Старик навалился на посох:

— Вот я вижу: ослепли ваши два глаза. Вот и кольцо, которое носил на руке гордый и глупый эльф, — оно у моего народа, потому что пошёл к морскому дну, захлебнулся в стылой воде, сгинул среди льдов последний ваш князь.[55] Что скажешь?
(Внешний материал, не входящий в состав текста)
(** The messages of the menus, with the figures they show. *)
Inductive Printed : Type :=
| Menu
| TotalRevenue (total : Q)
| RevenueByStore (revenue_dict : list (Label * Q))
| TopProducts (top_products : list (Label * Q))
| Goodbye
| Interrupted
| InvalidChoice
| ErrorMessage.

Definition is_menu (p : Printed) : bool :=
  match p with
  | Menu => true
  | _ => false
  end.

(** How a call of a menu ends. *)
Inductive Ending : Type :=
| Returned
| RaisedEOFError
| RaisedKeyboardInterrupt.

(** The choices that call a KPI function. *)
Definition kpi_choice (choice : string) : bool :=
  (choice =? "1")%string || (choice =? "2")%string || (choice =? "3")%string.

(** What ends the loop of a menu: a line that strips to ["4"], or
    Ctrl-C. *)
Definition ends_menu (strip : string → string) (k : Keyboard) : bool :=
  match k with
  | Typed line => (strip line =? "4")%string
  | CtrlC => true
  end.

(** A line that asks for a KPI. *)
Definition asks_kpi (strip : string → string) (k : Keyboard) : bool :=
  match k with
  | Typed line => kpi_choice (strip line)
  | CtrlC => false
  end.

Module MiniScript.

(** The counting loop of [demonstrate_data_structures]; the result is
    [(online_count, instore_count)]. *)
Definition channel_loop (df : list Row) : nat * nat :=
  foldl (λ (counts : nat * nat) (r : Row),
           let '(online_count, instore_count) := counts in
           if (channel r =? "Online")%string then (S online_count, instore_count)
           else if (channel r =? "In-store")%string then (online_count, S instore_count)
           else (online_count, instore_count))
        (0%nat, 0%nat) df.

Section Menu.
Variable strip : string → string.
Variable sort_values : SortValues.

(** The branches on [choice]: what is printed, whether the loop is
    left, and the heap afterwards.  A KPI function that raises has
    found no frame and has assigned nothing; the handler of
    [Exception] prints the message. *)
Definition on_choice (choice : string) (df : nat) (h : gmap nat DataFrame)
  : list Printed * bool * gmap nat DataFrame :=
  if (choice =? "1")%string then
    match MiniAnalysis.compute_total_revenue df h with
    | Some (total, h') => ([TotalRevenue total], false, h')
    | None => ([ErrorMessage], false, h)
    end
  else if (choice =? "2")%string then
    match MiniAnalysis.compute_revenue_by_store df h with
    | Some (revenue_dict, h') => ([RevenueByStore revenue_dict], false, h')
    | None => ([ErrorMessage], false, h)
    end
  else if (choice =? "3")%string then
    match MiniAnalysis.compute_top_n_products sort_values df 5 h with
    | Some (top_products, h') => ([TopProducts top_products], false, h')
    | None => ([ErrorMessage], false, h)
    end
  else if (choice =? "4")%string then ([Goodbye], true, h)
  else ([InvalidChoice], false, h).

(** [run_cli_menu(df)], for at most [rounds] passes through the loop;
    [None] when the loop is still running after them.  [input()] is
    inside the [try]: at the end of the input it raises [EOFError],
    which the handler of [Exception] catches, and the loop goes on. *)
Fixpoint run_cli_menu (rounds : nat) (keyboard : list Keyboard) (df : nat)
    (h : gmap nat DataFrame) : option (list Printed * gmap nat DataFrame) :=
  match rounds with
  | O => None
  | S rounds =>
      match keyboard with
      | [] =>
          match run_cli_menu rounds [] df h with
          | Some (printed, h') => Some (Menu :: ErrorMessage :: printed, h')
          | None => None
          end
      | CtrlC :: _ => Some ([Menu; Interrupted], h)
      | Typed line :: keyboard =>
          let '(printed, leave, h1) := on_choice (strip line) df h in
          if leave : bool then Some (Menu :: printed, h1)
          else
            match run_cli_menu rounds keyboard df h1 with
            | Some (rest, h2) => Some ((Menu :: printed) ++ rest, h2)%list
            | None => None
            end
      end
  end.
(* ===== verification/_CoqProject ===== *)
-Q . S2P
Prelude.v
Text.v
Ordering.v
CaseFold.v
Calendar.v
NtfsRecords.v
DataRuns.v
MftBitmap.v
ExtentMap.v
Chunking.v
Shards.v
Tiering.v
SnapshotCodec.v
SnapshotLeases.v
CsrIndex.v
TrigramIndex.v
IndexDelta.v
Bloom.v
CompactIndex.v
PathLen.v
UsnBatch.v
UsnPatch.v
PathTrie.v
FileTable.v
Glob.v
NameSearch.v
Filters.v
CacheCodec.v
CacheFile.v
Fields.v
TopN.v
PathResolve.v
Derived.v
QueryText.v
TimeBounds.v
FilterParams.v
RowFilters.v
RowSort.v
TopRows.v
PathWalks.v
TreeSearch.v
Dispatch.v
Arena.v
NameCodec.v
VssHelper.v
MftIndex.v
IndexViews.v
RecordParser.v
VolumeLinks.v
MftTree.v
IndexPaths.v
IndexBuilder.v
(* ===== verification/Text.v ===== *)
(** Strings: the string operations of the Rust standard library the sources call, on
    bytes or characters, and UTF-8.

    The encoder and decoder of Prelude ([char::encode_utf8], [str::from_utf8]) are proved
    inverse, and an encoded string occurs inside another only at a character boundary, so
    a byte search of folded strings is a search of their characters. *)
From S2P Require Import Prelude.
Local Open Scope Z_scope.
Local Open Scope rust_scope.

(** * Searching a string *)

Definition STAR : Z := 42.
Definition QUESTION : Z := 63.
Definition BAR : Z := 124.
Definition DOT : Z := 46.
Definition BACKSLASH : Z := 92.
Definition SLASH : Z := 47.

Definition contains_byte (b : Z) (s : list Z) : bool := existsb (fun c => c =? b) s.

Fixpoint starts_with (s prefix : list Z) : bool :=
  match prefix, s with
  | [], _ => true
  | _ :: _, [] => false
  | b :: prefix, c :: s => (c =? b) && starts_with s prefix
  end.

(** [str::contains] of a string. *)
Fixpoint contains_str (s needle : list Z) : bool :=
  starts_with s needle || match s with [] => false | _ :: s => contains_str s needle end.

(** [str::split] at the characters of a pattern. *)
Fixpoint split_where (f : Z -> bool) (s : list Z) : list (list Z) :=
  match s with
  | [] => [[]]
  | c :: s =>
      if f c then [] :: split_where f s
      else match split_where f s with
           | part :: parts => (c :: part) :: parts
           | [] => [[c]]
           end
  end.

Definition split_byte (b : Z) (s : list Z) : list (list Z) := split_where (fun c => c =? b) s.

Fixpoint ends_with (s suffix : list Z) : bool :=
  bool_decide (s = suffix) || match s with [] => false | _ :: s => ends_with s suffix end.

(** The needle occurs in the string. *)
Definition substring (needle s : list Z) : Prop := exists a b, s = a ++ needle ++ b.

Lemma starts_with_spec s prefix : starts_with s prefix = true <-> exists b, s = prefix ++ b.
Proof.
  revert s. induction prefix as [|p prefix IH]; intros [|c s]; cbn.
  - split; [by exists [] | done].
  - split; [by exists (c :: s) | done].
  - split; [done | by intros (b & ?)].
  - rewrite andb_true_iff, Z.eqb_eq, IH. split.
    + intros (-> & b & ->). by exists b.
    + intros (b & [= -> ->]). eauto.
Qed.

Lemma contains_str_spec s needle : contains_str s needle = true <-> substring needle s.
Proof.
  unfold substring. induction s as [|c s IH]; cbn [contains_str]; rewrite orb_true_iff, starts_with_spec.
  - split; [intros [(b & E) | ?]; [by exists [], b | done] |].
    intros (a & b & E). left. destruct a; [|done]. by exists b.
  - rewrite IH. split.
    + intros [(b & E) | (a & b & ->)]; [by exists [], b | by exists (c :: a), b].
    + intros ([|x a] & b & E); [left; by exists b | right]. cbn in E. injection E as -> ->. by exists a, b.
Qed.

Lemma ends_with_spec s suffix : ends_with s suffix = true <-> exists a, s = a ++ suffix.
Proof.
  induction s as [|c s IH]; cbn [ends_with]; rewrite orb_true_iff, bool_decide_eq_true.
  - split; [intros [<- | ?]; [by exists [] | done] |]. intros (a & E). left. by destruct a.
  - rewrite IH. split.
    + intros [<- | (a & ->)]; [by exists [] | by exists (c :: a)].
    + intros ([|x a] & E); [by left | right]. injection E as -> ->. by exists a.
Qed.

Lemma contains_byte_spec b s : contains_byte b s = true <-> b ∈ s.
Proof.
  unfold contains_byte. rewrite existsb_exists. setoid_rewrite <- list_elem_of_In. setoid_rewrite Z.eqb_eq.
  split; [by intros (x & ? & ->) | eauto].
Qed.

Lemma contains_byte_false b s : contains_byte b s = false <-> b ∉ s.
Proof. rewrite <- contains_byte_spec. by rewrite not_true_iff_false. Qed.

(** The parts of a split have no separator and join back to the string. *)
Fixpoint join_byte (b : Z) (parts : list (list Z)) : list Z :=
  match parts with
  | [] => []
  | [part] => part
  | part :: parts => part ++ b :: join_byte b parts
  end.

Lemma split_where_nonempty f s : split_where f s <> [].
Proof. destruct s as [|c s]; cbn; [done |]. destruct (f c); [done |]. by destruct (split_where f s). Qed.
— Мой путь ведёт к спасению чести. — Эйнор вдруг вырос, и шаман отшатнулся в изумлении и страхе. — Права твоя правота, старик; права — но мелка, как лужа, и тот, кто видел Море, не поверит кваканью лягушки: «Вот вся вода мира, в которой я сижу!» Нет высей Нуменора, но — были они. А что оставите после себя вы, спасшиеся в этих лесах от самих себя?! Какую сказку сложат о вас, переживших великие королевства? Веди меня, старик, — и молчи, потому что я — Эйнор сын Иолфа, нуменорский рыцарь! Идо бета изинди, загир аннарди ан Гимлад![56] — И тихий гром родили последние слова, будто вдали тысяча обутых в металл ног шагнула по каменной мостовой, тысяча одетых в сталь рук ударила тысячей сверкающих мечей по тысяче гулких щитов…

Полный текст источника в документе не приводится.